§ Activity
Find the line containing "match (match op". Retype it and every line after it through the end of the entries, exactly as written, with nothing added.

[Source records]
== Segment start ==
(** The unsigned form of a signed addition guard: no overflow, and a negated
    summand. *)
Definition signed_add_decided (sum base : SymExpr) : option (option bool) :=
  match add_with_operand sum base with
  | Some (_, increment) =>
      match interval base, interval increment with
      | Some base_range, Some increment_range =>
          if u_ltb signed_max (wi_min base_range) && u_leb (wi_max increment_range) signed_max then Some (Some false)
          else if u_leb (wi_max base_range) signed_max && u_ltb signed_max (wi_min increment_range) then Some (Some true)
          else Some None
      | _, _ => None
      end
  | None => if const_is base (u_eqb ZERO) then Some None else None
  end.

Definition signed_negated_summand (sum base : SymExpr) : option SymBoolExpr :=
  if const_is base (u_eqb ZERO) then
    match sum with
    | EBinOp Add l r =>
        let side positive negative :=
          match negative with
          | EBinOp Sub zero amount =>
              if const_is zero (u_eqb ZERO) && range_at_most positive signed_max && range_at_most amount signed_max
              then Some (cmp Ult positive amount) else None
          | _ => None
          end in
        first_some (side l r) (side r l)
    | _ => None
    end
  else None.

Definition signed_add_overflow (sum : SymExpr) : option SymBoolExpr :=
  match sum with
  | EBinOp Add increment base =>
      if range_at_most base signed_max && range_at_most increment signed_max
      then Some (cmp Ult (binop Sub (constant signed_max) base) increment) else None
  | _ => None
  end.

Definition normalize_signed_add_comparison (b : SymBoolExpr) : option SymBoolExpr :=
  match b with
  | BCmp op l r =>
      match (match op with Slt => Some (l, r) | Sgt => Some (r, l) | _ => None end) with
      | Some (sum, base) =>
          match signed_add_decided sum base with
          | None => None
          | Some (Some v) => Some (SBool.constant v)
          | Some None => first_some (signed_negated_summand sum base) (signed_add_overflow sum)
          end
      | None => None
      end
  | _ => None
  end.
End Queries.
== Segment end ==
§ Written solution
      match (match op with Slt => Some (l, r) | Sgt => Some (r, l) | _ => None end) with
      | Some (sum, base) =>
          match signed_add_decided sum base with
          | None => None
          | Some (Some v) => Some (SBool.constant v)
          | Some None => first_some (signed_negated_summand sum base) (signed_add_overflow sum)
          end
      | None => None
      end
  | _ => None
  end.
End Queries.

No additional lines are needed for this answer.